En un mot, en marge de considérations nécessaires sur l’histoire de l’art mis en public (en régime démocratique, en ce qui nous concerne), sur les rapports entre ce type d’art et l’urbanisme (la forme de la ville, les lieux de l’art, le continu ou le discontinu de l’espace, la représentation de telle ville en lieu officiel de l’art, les techniques de mise en place), sur les modalités culturelles de sa mise en public (décideurs, relations au politique, choix des arts de référence (arts plastiques, musique, danse, performance,…), présence de cartels ou non, entretien ou non, ainsi que légitimations et influence sur elles des médias), il est encore nécessaire de s’interroger sur les processus d’appropriation, d’assimilation et/ou d’approbation des oeuvres, laquelle appropriation, par exemple, est conçue ici en un sens large, c’est-à-dire enveloppant, a minima, une analyse de l’éducation artistique préalable des « spectateurs », de leur formation esthétique, de leur mobilité en rapport avec l’oeuvre (protention et rétention), de leur capacité à recontextualiser par rapport à eux une oeuvre rencontrée, de leur horizon d’attente, de leur mémoire (politique, artistique), de ses effets d’après-coup (au sens de Freud), de l’influence idéologique qui pèse sur eux, de leurs réflexions personnelles et de leur approbation ou désapprobation des légitimations proposées.
Cette interrogation ne peut tout à fait faire l’impasse sur la différence des modalités publiques de l’oeuvre, diversifiant l’art public, l’art utilisant les lieux publics, l’art urbain, l’art des Nouveaux Commanditaires, le street art, les graffitis,… Encore ces différences, combinées à d’autres, confèrent-elles à la ville une capacité générale à surprendre le passant par la disparité des matériaux rencontrés dans les oeuvres, les morphologies variables, les formes dissensuelles, les traitements différenciés des surfaces, les échelles multiples, ou par les rencontres avec de nombreux mouvements artistiques (surréalisme, cubisme, abstraction, figuration, baroque moderne, environnementalisme, écologisme, folklore, critique, ou plus proche d’un essai de réenchantement du monde).
En l’occurrence, si nous parlons des oeuvres actuellement mises en public (à chaque fois sous des régimes politiques, artistiques et esthétiques différents), nul ne peut rester sourd, au coeur de l’appropriation de l’oeuvre, aux allusions fréquentes en public à des données qui appartiennent pleinement aux analyses ici proposées de l’art dans la ville (et d’ailleurs, aussi, dans l’espace rural), lesquelles opinions vont de considérations sur l’augmentation du nombre d’artistes sur le marché de l’art et la possibilité de leur offrir des débouchés par ce biais, sur l’urbanisme veillissant et sa reconfiguration entreprise depuis quelques années, à des discours portant sur les tendances à l’esthétisation des lieux et de l’espace public dans une situation de crise, englobant les volontés de réenchanter le monde ou la ville par le divertissement, le ludique ou le convivial (pour ne pas parler du relationnel), voire l’élaboration de petits récits évoquant négativement la suspension des grands récits légitimants.
Si nous prenons en compte ces déterminations de l’art dans la ville, la question de son appropriation devient passionnante.

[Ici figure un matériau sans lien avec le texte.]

(** * SW2PDEPLOY/front: the upload / compress / submit / download workflow

    A shallow embedding of the TypeScript sources
      - [src/services/imageAnalysisService.ts]
      - [src/services/apiService.ts]
      - [src/types/api.ts]
      - the pages [MobileAppFromImagePage], [MobileAppFromPromptPage],
        [MobileAppsPage] and the component [MobileAppManager]
    followed by the properties of the specification that were checked
    against them.

    Conventions.
      - A JavaScript string is the list of its UTF-16 code units ([Js.str]);
        [.length] counts code units.
      - A JavaScript number that the code only ever computes from integers
        is a rational ([Q]); every value met below is either an integer
        below 2^53 or a quotient whose truncation is decided long before
        the 53rd bit, so the IEEE result and the exact one agree on every
        integer read from them (the hypotheses of the theorems say where).
      - [async] code runs in a small monad: a log of the observable events
        (remote calls, object URLs, downloads) and an exception channel.
        What the outside world answers is read from an environment [Env].
      - A page over time is its state and the handlers in flight.
        [MobileAppFromImagePage.fire] lets a handler in flight run to its
        end in one piece; [ImagePageSteps.fire] and [PromptPageSteps.fire]
        let it run from one [await] to the next, so that the user and the
        other handlers can come in between any two.
      - [console.log] and [console.error] are not observable here and are
        left out, as are the object URL [compressImage] makes for the
        source file and the anchor element a download is clicked on. *)

From Stdlib Require Import List ZArith NArith QArith Qround String Ascii Bool Lia.
From Stdlib Require Import DecimalString.
Import ListNotations.

Local Open Scope Z_scope.

(* ================================================================== *)
(** * JavaScript strings and numbers                                   *)
(* ================================================================== *)

Module Js.

(** A string value: its UTF-16 code units. *)
Definition str := list N.

(** An ASCII literal of the source. *)
Definition lit (s : string) : str := map N_of_ascii (list_ascii_of_string s).

(** [s.length] *)
Definition length (s : str) : Z := Z.of_nat (List.length s).

(** [a === b] on strings. *)
Fixpoint eqb (a b : str) : bool :=
  match a, b with
  | [], [] => true
  | x :: a', y :: b' => N.eqb x y && eqb a' b'
  | _, _ => false
  end.

(** Truthiness of a string: only the empty string is falsy. *)
Definition truthy (s : str) : bool :=
  match s with [] => false | _ :: _ => true end.

(** Truthiness of an optional string property ([undefined] is falsy). *)
Definition truthy_opt (o : option str) : bool :=
  match o with Some s => truthy s | None => false end.

(** [o || d] for an optional string [o] and a string [d]. *)
Definition or_default (o : option str) (d : str) : str :=
  match o with
  | Some s => if truthy s then s else d
  | None => d
  end.

(** ECMAScript WhiteSpace and LineTerminator code points, the ones
    [String.prototype.trim] strips. *)
Definition isWhiteSpace (c : N) : bool :=
  let c := Z.of_N c in
  (c =? 9) || (c =? 10) || (c =? 11) || (c =? 12) || (c =? 13) ||
  (c =? 32) || (c =? 160) || (c =? 5760) ||
  ((8192 <=? c) && (c <=? 8202)) ||
  (c =? 8232) || (c =? 8233) || (c =? 8239) || (c =? 8287) ||
  (c =? 12288) || (c =? 65279).

Fixpoint trimStart (s : str) : str :=
  match s with
  | [] => []
  | c :: r => if isWhiteSpace c then trimStart r else s
  end.

Definition trimEnd (s : str) : str := rev (trimStart (rev s)).

(** [s.trim()] *)
Definition trim (s : str) : str := trimEnd (trimStart s).

(** [s.split(sep)] for a separator of one code unit: always at least
    one segment. *)
Fixpoint split (sep : N) (s : str) : list str :=
  match s with
  | [] => [[]]
  | c :: r =>
      if N.eqb c sep then [] :: split sep r
      else match split sep r with
           | seg :: segs => (c :: seg) :: segs
           | [] => [[c]]
           end
  end.

(** [s.startsWith(p)] *)
Fixpoint startsWith (p s : str) : bool :=
  match p, s with
  | [], _ => true
  | x :: p', y :: s' => N.eqb x y && startsWith p' s'
  | _ :: _, [] => false
  end.

(** [s.includes(p)] *)
Fixpoint includes (p s : str) : bool :=
  startsWith p s ||
  match s with
  | [] => false
  | _ :: s' => includes p s'
  end.

(** [arr.includes(x)] on an array of strings. *)
Definition array_includes (x : str) (arr : list str) : bool :=
  existsb (eqb x) arr.

(** [String(n)] for an integer [n]: its decimal digits. *)
Definition Number_toString (n : Z) : str :=
  lit (NilZero.string_of_int (Z.to_int n)).

(** [Math.round]: the nearest integer, halves go up. *)
Definition Math_round (x : Q) : Z := Qfloor (x + (1 # 2)).

(** WebIDL IntegerPart: truncation toward zero. *)
Definition IntegerPart (x : Q) : Z :=
  if Qle_bool 0 x then Qfloor x else Qceiling x.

Encore doit-elle faire l’objet de deux précautions, dans la mesure où le processus d’appropriation d’une oeuvre classique, moderne ou contemporaine n’est pas semblable ; et dans la mesure où cette question de l’appropriation est sujette à des interprétations divergentes : sociologique, ethnologique, phénoménologique (au sens de Henri Maldiney), en termes de partage du sensible (au sens de Jacques Rancière), de relation dialogique, d’expérience de l’art (au sens de John Dewey),… Rappelons, cependant, que la spectatrice ou le « spectateur » est déterminé par tous ces paramètres, et ne voit jamais une seule oeuvre.
Bien sûr, on relève deux points communs à ces interprétations confictuelles. Le premier relève de l’idée selon laquelle il n’existe pas de spectateur en soi, chacun le devient au droit de l’oeuvre ; en quoi, il est bien question de processus d’appropriation et/ou de formation concernant l’art dans la ville. Le second insiste sur le fait que l’analyse de l’appropriation publique nous interroge nécessairement sur nos normes, nos lois, nos préjugés esthétiques, ainsi que sur nos conceptions du public et du commun. Ce qui revient aussi à souligner que les processus d’appropriation en question diffèrent de ceux qui sont mis en activité par la rencontre avec un fait divers auquel on assiste dans une logique de témoin et dans un rôle d’observateur, de ceux qui renvoient à l’expérience du monde, ou de ceux qui concernent les rhétoriques de la transmission.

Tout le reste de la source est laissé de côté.